Start of PROVIDED ENTRIES

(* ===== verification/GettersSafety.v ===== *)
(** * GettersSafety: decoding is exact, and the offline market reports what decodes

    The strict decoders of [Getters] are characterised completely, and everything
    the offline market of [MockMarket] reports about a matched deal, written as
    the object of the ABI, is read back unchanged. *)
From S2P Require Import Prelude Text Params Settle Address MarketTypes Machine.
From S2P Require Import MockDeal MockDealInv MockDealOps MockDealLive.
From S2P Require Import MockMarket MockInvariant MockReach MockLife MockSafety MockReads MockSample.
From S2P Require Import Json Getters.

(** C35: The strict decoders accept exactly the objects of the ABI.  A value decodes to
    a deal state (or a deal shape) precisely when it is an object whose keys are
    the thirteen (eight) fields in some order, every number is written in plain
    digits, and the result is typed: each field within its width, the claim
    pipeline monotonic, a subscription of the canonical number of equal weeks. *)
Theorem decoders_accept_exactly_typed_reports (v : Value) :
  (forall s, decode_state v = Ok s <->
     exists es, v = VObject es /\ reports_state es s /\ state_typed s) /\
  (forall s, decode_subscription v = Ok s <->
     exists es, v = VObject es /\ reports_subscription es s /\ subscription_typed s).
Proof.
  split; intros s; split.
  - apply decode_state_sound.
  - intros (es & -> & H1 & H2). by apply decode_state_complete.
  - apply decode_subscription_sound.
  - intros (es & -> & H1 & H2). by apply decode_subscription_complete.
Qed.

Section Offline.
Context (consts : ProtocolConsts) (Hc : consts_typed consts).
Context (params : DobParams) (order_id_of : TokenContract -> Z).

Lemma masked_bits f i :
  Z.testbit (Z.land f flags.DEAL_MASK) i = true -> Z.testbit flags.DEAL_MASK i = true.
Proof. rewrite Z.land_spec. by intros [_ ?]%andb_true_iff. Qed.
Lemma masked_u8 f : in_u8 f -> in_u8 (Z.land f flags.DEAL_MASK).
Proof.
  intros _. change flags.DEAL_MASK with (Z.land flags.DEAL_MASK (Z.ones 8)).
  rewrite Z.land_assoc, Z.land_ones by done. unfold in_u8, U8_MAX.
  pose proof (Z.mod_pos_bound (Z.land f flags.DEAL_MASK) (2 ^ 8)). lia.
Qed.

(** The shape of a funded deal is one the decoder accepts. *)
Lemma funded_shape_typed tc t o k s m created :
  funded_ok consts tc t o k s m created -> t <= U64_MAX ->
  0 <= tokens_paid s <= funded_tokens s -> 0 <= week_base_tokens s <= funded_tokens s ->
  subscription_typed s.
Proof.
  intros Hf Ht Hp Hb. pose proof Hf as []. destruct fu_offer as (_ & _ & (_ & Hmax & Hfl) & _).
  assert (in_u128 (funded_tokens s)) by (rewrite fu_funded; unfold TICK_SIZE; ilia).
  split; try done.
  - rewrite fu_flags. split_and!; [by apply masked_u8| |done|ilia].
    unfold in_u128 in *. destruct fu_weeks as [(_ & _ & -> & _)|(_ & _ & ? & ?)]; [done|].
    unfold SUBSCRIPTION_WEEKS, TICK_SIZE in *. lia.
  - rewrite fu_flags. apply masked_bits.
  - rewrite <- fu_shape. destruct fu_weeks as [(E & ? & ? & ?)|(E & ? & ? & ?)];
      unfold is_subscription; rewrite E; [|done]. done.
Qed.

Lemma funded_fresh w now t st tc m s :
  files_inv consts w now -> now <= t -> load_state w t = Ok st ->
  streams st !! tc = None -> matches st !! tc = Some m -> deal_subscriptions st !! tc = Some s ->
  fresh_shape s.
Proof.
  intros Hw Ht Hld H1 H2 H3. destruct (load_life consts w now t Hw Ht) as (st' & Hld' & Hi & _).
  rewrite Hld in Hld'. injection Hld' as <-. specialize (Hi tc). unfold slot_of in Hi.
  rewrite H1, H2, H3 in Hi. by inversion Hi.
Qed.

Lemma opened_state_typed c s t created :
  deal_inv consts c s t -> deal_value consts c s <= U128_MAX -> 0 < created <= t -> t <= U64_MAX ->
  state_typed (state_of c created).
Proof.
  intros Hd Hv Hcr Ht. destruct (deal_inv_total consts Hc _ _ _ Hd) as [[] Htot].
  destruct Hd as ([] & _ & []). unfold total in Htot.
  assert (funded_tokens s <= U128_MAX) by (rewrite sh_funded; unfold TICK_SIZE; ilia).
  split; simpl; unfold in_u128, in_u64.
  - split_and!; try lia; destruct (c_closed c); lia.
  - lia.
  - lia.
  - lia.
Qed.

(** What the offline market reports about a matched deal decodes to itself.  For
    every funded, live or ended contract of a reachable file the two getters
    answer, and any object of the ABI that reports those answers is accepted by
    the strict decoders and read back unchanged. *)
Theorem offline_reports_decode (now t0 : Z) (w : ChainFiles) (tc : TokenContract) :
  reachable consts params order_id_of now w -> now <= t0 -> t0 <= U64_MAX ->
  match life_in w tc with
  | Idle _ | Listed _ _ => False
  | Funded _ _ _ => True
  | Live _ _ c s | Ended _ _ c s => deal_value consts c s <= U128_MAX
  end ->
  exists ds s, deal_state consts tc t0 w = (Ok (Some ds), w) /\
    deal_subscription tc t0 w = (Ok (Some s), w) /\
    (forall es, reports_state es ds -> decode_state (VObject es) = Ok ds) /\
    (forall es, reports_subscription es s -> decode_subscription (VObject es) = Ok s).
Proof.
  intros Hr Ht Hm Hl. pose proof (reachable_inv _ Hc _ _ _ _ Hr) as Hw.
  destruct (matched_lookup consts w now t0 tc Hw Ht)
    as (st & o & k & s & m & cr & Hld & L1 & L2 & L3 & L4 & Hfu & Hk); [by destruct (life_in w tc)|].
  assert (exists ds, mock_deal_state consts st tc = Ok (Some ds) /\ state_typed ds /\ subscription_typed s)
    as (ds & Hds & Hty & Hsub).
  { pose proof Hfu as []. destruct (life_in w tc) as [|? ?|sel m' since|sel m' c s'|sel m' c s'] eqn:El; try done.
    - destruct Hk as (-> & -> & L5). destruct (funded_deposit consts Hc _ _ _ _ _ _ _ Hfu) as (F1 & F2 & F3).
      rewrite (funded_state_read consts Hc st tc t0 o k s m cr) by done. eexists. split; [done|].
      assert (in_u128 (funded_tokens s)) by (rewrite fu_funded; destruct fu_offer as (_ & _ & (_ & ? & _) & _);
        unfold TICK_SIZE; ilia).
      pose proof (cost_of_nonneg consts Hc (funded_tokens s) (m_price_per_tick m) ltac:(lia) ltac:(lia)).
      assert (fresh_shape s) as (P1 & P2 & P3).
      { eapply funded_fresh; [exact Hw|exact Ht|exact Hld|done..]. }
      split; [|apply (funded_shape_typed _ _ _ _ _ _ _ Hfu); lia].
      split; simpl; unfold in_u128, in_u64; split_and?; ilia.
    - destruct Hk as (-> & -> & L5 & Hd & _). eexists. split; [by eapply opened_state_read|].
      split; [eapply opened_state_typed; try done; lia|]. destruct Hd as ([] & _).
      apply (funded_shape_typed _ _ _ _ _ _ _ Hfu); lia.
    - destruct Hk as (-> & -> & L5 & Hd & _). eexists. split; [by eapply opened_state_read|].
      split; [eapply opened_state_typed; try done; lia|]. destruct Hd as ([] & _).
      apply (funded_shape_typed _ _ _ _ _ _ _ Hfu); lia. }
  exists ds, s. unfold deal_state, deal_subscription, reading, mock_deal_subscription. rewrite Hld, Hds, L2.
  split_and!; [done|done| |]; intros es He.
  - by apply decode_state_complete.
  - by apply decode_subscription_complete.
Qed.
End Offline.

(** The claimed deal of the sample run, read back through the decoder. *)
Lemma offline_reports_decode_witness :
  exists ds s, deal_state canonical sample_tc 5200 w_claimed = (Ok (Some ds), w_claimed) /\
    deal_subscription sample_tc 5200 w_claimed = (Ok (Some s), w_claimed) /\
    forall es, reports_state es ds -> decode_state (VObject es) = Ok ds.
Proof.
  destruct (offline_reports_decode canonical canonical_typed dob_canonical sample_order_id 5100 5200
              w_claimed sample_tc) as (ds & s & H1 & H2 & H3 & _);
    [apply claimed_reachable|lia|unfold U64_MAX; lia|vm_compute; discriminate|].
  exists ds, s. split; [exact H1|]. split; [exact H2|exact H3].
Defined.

End of PROVIDED ENTRIES
Start of PROVIDED ENTRIES

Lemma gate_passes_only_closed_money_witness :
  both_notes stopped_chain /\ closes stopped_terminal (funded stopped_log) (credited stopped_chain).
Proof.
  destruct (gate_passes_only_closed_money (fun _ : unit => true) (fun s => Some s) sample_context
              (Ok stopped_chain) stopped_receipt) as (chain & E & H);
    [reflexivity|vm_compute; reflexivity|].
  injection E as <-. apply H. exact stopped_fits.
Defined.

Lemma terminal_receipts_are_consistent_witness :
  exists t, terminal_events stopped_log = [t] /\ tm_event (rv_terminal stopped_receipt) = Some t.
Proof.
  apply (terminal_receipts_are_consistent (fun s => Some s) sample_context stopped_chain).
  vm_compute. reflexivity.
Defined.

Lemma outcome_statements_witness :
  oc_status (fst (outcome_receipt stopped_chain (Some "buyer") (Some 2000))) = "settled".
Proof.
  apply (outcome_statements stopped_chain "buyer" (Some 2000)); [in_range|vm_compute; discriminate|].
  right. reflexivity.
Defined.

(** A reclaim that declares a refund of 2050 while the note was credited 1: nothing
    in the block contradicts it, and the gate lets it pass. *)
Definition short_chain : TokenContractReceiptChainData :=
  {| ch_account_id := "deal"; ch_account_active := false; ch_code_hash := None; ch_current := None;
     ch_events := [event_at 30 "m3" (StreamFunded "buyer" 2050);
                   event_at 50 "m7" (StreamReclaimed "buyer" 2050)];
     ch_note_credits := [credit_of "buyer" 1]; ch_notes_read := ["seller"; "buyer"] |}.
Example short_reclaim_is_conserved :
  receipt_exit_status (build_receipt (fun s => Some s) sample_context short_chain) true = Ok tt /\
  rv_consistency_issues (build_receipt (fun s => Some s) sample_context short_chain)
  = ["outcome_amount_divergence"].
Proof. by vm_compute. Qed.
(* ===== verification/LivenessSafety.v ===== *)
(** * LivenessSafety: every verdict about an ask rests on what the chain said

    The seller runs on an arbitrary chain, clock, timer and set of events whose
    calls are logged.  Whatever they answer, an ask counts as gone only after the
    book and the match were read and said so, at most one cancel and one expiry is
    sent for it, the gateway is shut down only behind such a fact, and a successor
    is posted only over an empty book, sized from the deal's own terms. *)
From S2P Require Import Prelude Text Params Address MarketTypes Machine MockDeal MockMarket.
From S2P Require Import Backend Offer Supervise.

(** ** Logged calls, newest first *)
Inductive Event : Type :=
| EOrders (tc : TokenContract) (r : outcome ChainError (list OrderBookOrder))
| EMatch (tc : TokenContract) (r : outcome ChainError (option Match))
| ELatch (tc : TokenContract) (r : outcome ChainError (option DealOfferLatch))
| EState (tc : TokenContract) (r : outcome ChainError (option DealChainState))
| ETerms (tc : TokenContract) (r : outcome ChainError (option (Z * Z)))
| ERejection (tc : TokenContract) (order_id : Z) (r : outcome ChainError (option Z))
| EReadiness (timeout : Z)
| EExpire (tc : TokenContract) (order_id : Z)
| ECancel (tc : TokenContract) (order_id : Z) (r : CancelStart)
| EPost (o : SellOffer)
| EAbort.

End of PROVIDED ENTRIES
Start of PROVIDED ENTRIES

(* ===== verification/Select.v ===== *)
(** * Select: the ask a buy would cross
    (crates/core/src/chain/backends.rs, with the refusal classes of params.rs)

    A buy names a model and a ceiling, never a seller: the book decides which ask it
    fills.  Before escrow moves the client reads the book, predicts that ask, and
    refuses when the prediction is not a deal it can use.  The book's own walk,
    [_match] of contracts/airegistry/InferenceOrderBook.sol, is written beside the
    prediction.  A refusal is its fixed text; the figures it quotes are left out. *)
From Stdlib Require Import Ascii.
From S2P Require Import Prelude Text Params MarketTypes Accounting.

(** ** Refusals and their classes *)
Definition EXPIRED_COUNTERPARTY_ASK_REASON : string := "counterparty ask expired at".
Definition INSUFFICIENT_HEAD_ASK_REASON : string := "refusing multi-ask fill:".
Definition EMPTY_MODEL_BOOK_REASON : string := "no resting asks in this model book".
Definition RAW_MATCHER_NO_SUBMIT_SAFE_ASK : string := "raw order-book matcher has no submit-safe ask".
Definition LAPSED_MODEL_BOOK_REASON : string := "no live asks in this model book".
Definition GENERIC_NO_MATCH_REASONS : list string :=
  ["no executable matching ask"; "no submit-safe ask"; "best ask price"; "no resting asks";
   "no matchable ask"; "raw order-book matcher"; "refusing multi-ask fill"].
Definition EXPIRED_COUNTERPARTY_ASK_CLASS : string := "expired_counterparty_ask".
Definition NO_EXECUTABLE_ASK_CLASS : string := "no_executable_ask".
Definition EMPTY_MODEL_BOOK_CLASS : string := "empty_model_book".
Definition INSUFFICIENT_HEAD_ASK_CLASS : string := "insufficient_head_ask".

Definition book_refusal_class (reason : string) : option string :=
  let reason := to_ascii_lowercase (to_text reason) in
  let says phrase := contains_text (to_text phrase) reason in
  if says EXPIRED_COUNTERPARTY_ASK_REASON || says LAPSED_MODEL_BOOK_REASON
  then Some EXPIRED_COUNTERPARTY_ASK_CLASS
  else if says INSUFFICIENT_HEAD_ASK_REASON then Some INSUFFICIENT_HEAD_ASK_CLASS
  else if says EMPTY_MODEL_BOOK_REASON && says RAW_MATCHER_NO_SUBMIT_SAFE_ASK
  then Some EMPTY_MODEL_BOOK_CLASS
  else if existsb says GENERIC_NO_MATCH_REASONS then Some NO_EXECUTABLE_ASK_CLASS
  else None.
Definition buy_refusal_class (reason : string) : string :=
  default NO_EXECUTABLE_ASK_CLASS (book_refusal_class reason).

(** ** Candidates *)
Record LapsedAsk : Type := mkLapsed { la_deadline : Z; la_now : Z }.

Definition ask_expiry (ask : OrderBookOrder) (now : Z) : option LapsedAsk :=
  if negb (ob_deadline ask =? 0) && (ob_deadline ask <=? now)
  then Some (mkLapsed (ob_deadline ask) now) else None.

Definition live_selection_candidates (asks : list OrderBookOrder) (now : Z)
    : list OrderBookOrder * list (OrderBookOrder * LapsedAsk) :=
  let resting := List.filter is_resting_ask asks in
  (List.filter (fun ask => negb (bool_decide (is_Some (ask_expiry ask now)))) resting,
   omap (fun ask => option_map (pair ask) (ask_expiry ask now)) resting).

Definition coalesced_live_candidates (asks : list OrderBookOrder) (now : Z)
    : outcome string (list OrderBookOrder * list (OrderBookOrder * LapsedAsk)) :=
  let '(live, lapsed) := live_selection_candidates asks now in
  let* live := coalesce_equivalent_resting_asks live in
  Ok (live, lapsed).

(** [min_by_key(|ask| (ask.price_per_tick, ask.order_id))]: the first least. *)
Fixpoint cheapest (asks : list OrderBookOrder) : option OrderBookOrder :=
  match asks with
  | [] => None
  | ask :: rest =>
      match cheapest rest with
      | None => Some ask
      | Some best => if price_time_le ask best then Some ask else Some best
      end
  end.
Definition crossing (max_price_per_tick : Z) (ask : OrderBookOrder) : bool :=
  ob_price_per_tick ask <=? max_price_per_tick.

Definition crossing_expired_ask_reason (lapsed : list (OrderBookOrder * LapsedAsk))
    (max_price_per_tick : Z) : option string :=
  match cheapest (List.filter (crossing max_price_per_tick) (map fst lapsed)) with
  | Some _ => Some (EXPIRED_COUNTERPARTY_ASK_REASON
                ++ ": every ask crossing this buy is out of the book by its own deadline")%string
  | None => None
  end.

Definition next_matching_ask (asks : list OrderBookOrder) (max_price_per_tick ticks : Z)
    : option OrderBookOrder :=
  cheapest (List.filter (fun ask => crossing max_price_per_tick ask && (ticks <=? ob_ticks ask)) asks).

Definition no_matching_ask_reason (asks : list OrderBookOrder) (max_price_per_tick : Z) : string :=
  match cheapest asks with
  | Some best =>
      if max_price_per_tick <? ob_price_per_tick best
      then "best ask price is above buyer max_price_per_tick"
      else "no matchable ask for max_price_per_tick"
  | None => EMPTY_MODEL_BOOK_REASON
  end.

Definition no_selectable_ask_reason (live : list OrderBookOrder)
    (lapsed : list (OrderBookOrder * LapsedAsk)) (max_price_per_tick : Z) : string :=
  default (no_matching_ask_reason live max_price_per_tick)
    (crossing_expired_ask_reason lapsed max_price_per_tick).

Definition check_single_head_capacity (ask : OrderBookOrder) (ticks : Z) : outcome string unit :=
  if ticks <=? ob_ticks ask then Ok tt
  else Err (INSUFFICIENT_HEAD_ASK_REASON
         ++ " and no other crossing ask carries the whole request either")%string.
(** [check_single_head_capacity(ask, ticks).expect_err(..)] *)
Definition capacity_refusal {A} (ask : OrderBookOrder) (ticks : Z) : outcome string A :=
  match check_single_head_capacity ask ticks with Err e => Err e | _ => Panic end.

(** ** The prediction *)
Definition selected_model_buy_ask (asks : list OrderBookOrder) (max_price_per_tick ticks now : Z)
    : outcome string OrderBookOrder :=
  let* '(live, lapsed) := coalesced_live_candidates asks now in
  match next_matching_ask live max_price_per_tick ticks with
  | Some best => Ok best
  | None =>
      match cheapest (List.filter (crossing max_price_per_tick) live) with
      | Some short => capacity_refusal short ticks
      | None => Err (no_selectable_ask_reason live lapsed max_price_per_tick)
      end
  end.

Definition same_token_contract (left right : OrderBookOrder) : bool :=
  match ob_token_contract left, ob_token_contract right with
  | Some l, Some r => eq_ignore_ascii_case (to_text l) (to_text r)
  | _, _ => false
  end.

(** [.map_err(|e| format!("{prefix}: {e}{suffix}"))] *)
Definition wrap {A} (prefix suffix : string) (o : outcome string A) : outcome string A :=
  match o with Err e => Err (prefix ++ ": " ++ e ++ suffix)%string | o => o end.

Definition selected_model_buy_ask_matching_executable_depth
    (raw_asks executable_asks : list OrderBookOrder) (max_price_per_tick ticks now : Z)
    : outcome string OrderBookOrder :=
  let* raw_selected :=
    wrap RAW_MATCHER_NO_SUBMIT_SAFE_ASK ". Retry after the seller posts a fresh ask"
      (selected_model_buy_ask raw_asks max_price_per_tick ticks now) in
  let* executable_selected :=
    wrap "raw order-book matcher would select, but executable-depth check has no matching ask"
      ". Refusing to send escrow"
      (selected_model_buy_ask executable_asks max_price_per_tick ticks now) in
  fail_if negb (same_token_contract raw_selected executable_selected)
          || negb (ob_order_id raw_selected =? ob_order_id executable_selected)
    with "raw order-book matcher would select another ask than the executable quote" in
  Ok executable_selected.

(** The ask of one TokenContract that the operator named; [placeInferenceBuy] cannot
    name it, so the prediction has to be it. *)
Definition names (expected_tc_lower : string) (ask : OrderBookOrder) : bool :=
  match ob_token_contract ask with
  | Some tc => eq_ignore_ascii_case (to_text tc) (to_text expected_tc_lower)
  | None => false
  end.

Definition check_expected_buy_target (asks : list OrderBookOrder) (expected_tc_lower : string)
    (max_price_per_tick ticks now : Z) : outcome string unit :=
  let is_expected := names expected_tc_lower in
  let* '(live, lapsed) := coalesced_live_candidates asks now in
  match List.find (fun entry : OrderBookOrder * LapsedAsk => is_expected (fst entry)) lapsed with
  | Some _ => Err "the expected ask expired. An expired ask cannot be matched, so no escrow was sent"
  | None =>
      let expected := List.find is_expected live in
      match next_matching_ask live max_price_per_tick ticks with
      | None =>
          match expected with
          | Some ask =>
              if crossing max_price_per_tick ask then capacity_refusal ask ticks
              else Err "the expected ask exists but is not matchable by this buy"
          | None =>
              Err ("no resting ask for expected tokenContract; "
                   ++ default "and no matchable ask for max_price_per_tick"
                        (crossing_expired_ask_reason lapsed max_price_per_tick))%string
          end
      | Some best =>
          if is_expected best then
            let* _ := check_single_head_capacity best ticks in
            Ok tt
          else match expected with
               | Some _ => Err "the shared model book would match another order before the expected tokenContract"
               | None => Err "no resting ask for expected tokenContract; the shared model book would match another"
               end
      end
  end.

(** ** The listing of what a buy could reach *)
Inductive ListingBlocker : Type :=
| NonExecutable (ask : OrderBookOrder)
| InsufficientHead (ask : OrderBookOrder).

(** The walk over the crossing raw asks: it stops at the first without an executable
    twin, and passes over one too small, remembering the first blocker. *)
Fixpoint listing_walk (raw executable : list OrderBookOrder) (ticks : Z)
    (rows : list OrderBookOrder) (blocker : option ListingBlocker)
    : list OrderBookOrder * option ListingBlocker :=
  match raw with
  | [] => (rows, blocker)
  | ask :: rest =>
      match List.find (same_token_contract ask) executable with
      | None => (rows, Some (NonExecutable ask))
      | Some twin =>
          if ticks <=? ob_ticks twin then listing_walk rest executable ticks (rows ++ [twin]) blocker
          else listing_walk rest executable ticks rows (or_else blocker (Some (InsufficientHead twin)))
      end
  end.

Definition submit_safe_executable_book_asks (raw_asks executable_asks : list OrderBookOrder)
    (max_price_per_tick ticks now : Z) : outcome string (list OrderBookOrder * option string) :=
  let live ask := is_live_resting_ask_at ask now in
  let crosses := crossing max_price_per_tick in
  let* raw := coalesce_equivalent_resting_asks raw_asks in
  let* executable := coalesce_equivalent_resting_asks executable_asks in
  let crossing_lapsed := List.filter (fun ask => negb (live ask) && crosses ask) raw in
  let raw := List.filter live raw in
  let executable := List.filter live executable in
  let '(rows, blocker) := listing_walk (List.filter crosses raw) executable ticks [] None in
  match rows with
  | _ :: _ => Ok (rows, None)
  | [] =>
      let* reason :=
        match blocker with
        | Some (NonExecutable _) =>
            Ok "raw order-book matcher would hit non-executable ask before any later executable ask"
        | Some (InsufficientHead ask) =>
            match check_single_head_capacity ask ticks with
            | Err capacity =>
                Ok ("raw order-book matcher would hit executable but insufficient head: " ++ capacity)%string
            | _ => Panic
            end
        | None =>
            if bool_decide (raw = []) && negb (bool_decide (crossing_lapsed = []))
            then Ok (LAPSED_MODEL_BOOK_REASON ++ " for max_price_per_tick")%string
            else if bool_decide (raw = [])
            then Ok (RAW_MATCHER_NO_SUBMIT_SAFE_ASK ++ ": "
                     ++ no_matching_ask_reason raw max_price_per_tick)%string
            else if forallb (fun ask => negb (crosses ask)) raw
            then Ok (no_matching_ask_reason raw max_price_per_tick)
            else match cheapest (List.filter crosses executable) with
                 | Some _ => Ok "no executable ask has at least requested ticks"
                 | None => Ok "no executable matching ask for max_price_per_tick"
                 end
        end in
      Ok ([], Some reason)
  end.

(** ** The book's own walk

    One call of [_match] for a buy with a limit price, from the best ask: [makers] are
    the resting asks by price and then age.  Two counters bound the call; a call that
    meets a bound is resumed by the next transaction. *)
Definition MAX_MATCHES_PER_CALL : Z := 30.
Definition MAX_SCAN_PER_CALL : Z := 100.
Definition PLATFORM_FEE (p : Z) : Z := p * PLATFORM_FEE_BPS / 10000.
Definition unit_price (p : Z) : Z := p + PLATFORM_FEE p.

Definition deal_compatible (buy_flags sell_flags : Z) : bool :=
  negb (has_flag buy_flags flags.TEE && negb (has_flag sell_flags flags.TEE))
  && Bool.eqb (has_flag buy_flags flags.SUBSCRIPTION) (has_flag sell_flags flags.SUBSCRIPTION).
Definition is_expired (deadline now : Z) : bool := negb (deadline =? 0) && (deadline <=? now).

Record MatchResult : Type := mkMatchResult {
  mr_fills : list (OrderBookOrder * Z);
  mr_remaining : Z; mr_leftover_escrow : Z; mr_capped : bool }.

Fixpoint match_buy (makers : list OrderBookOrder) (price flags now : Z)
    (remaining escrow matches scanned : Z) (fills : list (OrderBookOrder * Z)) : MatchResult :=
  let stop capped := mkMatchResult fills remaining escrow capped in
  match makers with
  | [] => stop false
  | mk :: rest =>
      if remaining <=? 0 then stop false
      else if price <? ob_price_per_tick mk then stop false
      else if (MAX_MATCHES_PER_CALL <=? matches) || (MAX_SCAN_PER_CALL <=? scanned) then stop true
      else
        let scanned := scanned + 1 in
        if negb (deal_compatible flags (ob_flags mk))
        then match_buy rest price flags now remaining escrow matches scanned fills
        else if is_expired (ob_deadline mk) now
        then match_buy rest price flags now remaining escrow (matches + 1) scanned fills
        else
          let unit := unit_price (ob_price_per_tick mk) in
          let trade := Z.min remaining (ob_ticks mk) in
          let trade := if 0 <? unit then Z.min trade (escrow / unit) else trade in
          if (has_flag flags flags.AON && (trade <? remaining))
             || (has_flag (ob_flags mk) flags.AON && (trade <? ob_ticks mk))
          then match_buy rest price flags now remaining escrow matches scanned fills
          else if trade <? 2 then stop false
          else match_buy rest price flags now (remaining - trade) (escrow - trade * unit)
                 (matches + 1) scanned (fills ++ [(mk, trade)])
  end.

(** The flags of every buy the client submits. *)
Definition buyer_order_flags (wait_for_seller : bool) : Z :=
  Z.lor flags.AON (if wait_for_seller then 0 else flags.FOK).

End of PROVIDED ENTRIES

**TASK REQUIREMENTS**:
Throughout the data above, count the lines in which the word "MockDeal" occurs; supply the number alone.

**REPLY**:
2